Whilst evidently cost effective, self-help is generally seen as an effective intervention only for the milder presentations of mental health problems. One way of potentially harnessing the benefits of self-help for more severe problems could be to deliver it with therapeutic support (guided self-help), either by telephone or through the internet.

To see if this is an efficacious approach for BED, de Zwaan et al (2017) sought to compare a cognitive behavioural therapy (CBT) based self-help approach with internet-based guided self-help (GSH-I) to standard face-to-face CBT. The main hypothesis of the study was GSH-I would not be inferior to CBT in the treatment of BED in overweight and/or obese individuals. Furthermore, the authors anticipated no difference between the GSH-I and CBT groups on secondary outcome measures concerning quality of life, body mass index (BMI), objective binge eating (OBE) episodes at 6 months and 1.5 years, and other mental health symptomatology.

The INTERBED study compared internet-based guided self-help with traditional, individual face-to-face CBT.

The INTERBED study compared internet-based guided self-help with traditional, individual face-to-face CBT.

Methods

This was a prospective, multicentre, randomised, non-inferiority trial conducted in Germany with adults diagnosed with binge eating disorder and a BMI of 27-40. 178 people (87.6% female, mean age 43.2 years) were randomly allocated to GSH-I or individual face to-face CBT.

More detailed information on the content of the internet-based GSH and the CBT is given in a protocol paper (de Zwaan et al., 2012). For readers of the current paper, the lack of detail on the GSH-I intervention in particular is somewhat frustrating – but that’s where I come in! The GSH-I was derived from a tested programme devised for bulimia nervosa, and consisted of CBT-based modules worked on over a four month period, supported by 17-18 email exchanges and two 90 minute face-to-face meetings with a coach. The CBT programme was based on a binge eating treatment manual with a similar module format and the same length as the GSH-I intervention.

The main outcome measure was the number of days where a binge eating episode occurred (objective binge eating episodes (OBEs)) during the preceding 28 days at the end of therapy compared to the start of therapy. This was chosen because the number of days per week of bingeing was a crucial factor for diagnosis in DSM-IV, but the threshold and prominence of days-per-week has decreased in the DSM-V.

All the outcomes were measured using widely recognised tools such as the Eating Disorder Examination, the Beck Depression Inventory and Rosenberg Self-Esteem Scales.

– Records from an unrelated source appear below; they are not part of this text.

Lemma callProvider_spec snapshot turn call : triple Live (callProvider snapshot turn call) Answered Hist.
Proof using HostLaws0 Heid PayloadCodecLaws0.
  apply Live_triple. intros s p h b (Ho & Hs & Hp). unfold callProvider. eapply (triple_seq _ _ _ (St s p h b)).
  { eapply (triple_seq _ _ _ (St s p h b)); [by apply ask_value_spec|]. intros response. by apply triple_pure. }
  intros outcome. eapply (triple_seq _ _ _ (St s p h b)).
  { eapply triple_attempt; [by apply (ask_spec _ _ _ _ _ (λ _, St s p h b) (St s p h b))|done|done]. }
  intros o. eapply (triple_bind _ _ _ (λ r x, match r with
    | Ok _ => ∃ e hd, entry_of eid e TrajectoryKindProviderResponse (PProviderResponse (trajectoryResponse outcome)) ∧
        St (with_head s hd) p h (b ++ [e]) x
    | Err _ => St s p h b x end)).
  { eapply triple_attempt; [apply (append_event_spec _ _ _ _ _ _ _ _ _ (λ _ x, ∃ e hd,
        entry_of eid e TrajectoryKindProviderResponse (PProviderResponse (trajectoryResponse outcome)) ∧
        St (with_head s hd) p h (b ++ [e]) x) (St s p h b)); [done|eauto|done]|done|done]. }
  intros [u|err].
  - apply triple_exists. intros e. apply triple_exists. intros hd. apply triple_prop. intros He.
    eapply (triple_seq _ _ _ (St (with_head s hd) p (answered_with (result_ok (ou_response outcome) && true) h) (b ++ [e])));
      [by apply modify_history_spec|]. intros _. apply triple_pure. intros x Hx. eexists _, _, _, _. split; [exact Hx|].
    split_and!; [done|apply saved_ok_answered, saved_ok_snoc; [by rewrite (proj1 He)|done]|].
    assert (∀ ms', canons (px_messages p) ++ match ap_Response (afterPayload outcome) with
        | Some response => [canon (assistantMessage response)] | None => [] end = ms' →
      projects h (b ++ [e]) ms') as Hproj.
    { intros ms' <-. eapply projects_snoc; [done|]. intros Hc. by rewrite (step_response _ _ _ _ Hc _ He). }
    simpl. destruct (ou_response outcome) as [response|err] eqn:Hr; simpl.
    + exists response. split; [apply Hproj; simpl; rewrite Hr; by rewrite canons_app|].
      intros r'. destruct o; [by intros [= <-]|done].
    + split; [apply Hproj; simpl; rewrite Hr; by rewrite app_nil_r|]. done.
  - eapply (triple_seq _ _ _ (St s p (answered_with (result_ok (ou_response outcome) && false) h) b));
      [by apply modify_history_spec|]. intros _. apply triple_pure. intros x Hx. eexists _, _, _, _. split; [exact Hx|].
    rewrite andb_false_r. simpl. split_and!; [done|done|done|]. by destruct (ou_response outcome), o.
Qed.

Measures were taken at five timepoints:

  1. Pre-treatment (T0)
  2. Mid-treatment (T1)
  3. End of treatment (T2)
  4. 6-months post-treatment (T3)
  5. 18 months post-treatment (T4)

Several different sample models were used and are explained in detail. The authors mainly report findings for a modified intent-to-treat group, which included all 169 participants who had completed at least one assessment in addition to T0.

Results

The CBT intervention proved more effective than GSH at reducing OBEs on the standard applied by the authors, which was to have a difference of less than 1 OBE between the two conditions. A greater difference was found for T2 (reduction of 10.4 days with GSH-I compared to 11.7 with CBT) and for T3 (reduction of 10.2 days with GSH-I compared to 11.5 with CBT). In an interesting example of ‘it depends what you measure’, effect sizes were larger and more statistically significant when actual numbers of OBEs were compared between the two groups at T2 and at T3, rather than reductions of OBEs.

Clinically, the absolute difference between the two treatments on OBEs may seem small, and the Cohen’s d scores indicated that these were small effects (d=0.16 for both results at p=0.03 to 0.05). However, the favourable picture for CBT is much clearer in terms of abstinence from bingeing results; at T2, 61% of the CBT group were abstinent, compared to 36% of the GSH-I group. This difference was largely maintained to T3 (58% v. 38%).

This is not the whole picture though. At T4, 116 participants (58 from each group) completed a final set of measurements and these showed broad equivalence on both OBEs and abstinence between the groups. These results are not published in the main paper.

Of the secondary outcomes, only the eating disorder-related mental health symptoms differentiated between CBT and GSH-I. Self-esteem, depression and anxiety scores had improved for participants in both groups without any significant difference between treatments.

This trial found that face-to-face CBT leads to quicker and greater reductions in the number of objective binge eating (OBE) episodes and may be a better initial treatment option than web-based guided self-help.

This trial found that face-to-face CBT leads to quicker and greater reductions in the number of objective binge eating (OBE) episodes and may be a better initial treatment option than web-based guided self-help.

Conclusions

It is worth noting that GSH-I and CBT both resulted in significant and meaningful OBE reductions; to reduce the number of binge-eating days per month by 10 or 11 would clearly have an enormous impact on an individual’s psychological, physical and social functioning.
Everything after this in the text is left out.